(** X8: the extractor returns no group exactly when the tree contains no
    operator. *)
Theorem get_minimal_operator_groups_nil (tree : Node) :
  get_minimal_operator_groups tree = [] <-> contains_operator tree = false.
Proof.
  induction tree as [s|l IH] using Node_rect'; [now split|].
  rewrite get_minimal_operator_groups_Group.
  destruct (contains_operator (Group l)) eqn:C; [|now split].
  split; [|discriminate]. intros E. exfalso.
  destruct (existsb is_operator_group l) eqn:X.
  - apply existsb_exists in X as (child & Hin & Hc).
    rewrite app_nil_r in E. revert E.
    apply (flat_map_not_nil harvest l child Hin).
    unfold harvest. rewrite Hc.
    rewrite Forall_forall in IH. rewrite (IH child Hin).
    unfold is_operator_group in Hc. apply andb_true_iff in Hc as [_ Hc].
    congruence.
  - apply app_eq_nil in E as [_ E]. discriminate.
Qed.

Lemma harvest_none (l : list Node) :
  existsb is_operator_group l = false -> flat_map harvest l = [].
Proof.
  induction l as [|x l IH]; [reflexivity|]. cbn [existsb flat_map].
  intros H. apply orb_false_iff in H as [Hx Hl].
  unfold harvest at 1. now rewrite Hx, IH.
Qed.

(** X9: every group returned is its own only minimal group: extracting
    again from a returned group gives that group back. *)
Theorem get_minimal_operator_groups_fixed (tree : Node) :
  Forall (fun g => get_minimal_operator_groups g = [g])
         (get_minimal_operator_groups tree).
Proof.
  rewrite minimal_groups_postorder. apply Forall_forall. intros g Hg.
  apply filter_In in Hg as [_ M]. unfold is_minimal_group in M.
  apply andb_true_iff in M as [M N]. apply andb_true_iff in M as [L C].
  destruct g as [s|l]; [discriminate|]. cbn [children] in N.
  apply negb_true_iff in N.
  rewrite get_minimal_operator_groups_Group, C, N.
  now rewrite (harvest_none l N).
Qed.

________________________________________

### WHAT IS EXPECTED:
The listing above holds a line with "rewrite Forall_forall in" and a line with "rewrite minimal_groups_postorder. apply". Print the stretch from the first through the second, exactly and alone.

### EXERCISE OUTPUT:
    rewrite Forall_forall in IH. rewrite (IH child Hin).
    unfold is_operator_group in Hc. apply andb_true_iff in Hc as [_ Hc].
    congruence.
  - apply app_eq_nil in E as [_ E]. discriminate.
Qed.

Lemma harvest_none (l : list Node) :
  existsb is_operator_group l = false -> flat_map harvest l = [].
Proof.
  induction l as [|x l IH]; [reflexivity|]. cbn [existsb flat_map].
  intros H. apply orb_false_iff in H as [Hx Hl].
  unfold harvest at 1. now rewrite Hx, IH.
Qed.

(** X9: every group returned is its own only minimal group: extracting
    again from a returned group gives that group back. *)
Theorem get_minimal_operator_groups_fixed (tree : Node) :
  Forall (fun g => get_minimal_operator_groups g = [g])
         (get_minimal_operator_groups tree).
Proof.
  rewrite minimal_groups_postorder. apply Forall_forall. intros g Hg.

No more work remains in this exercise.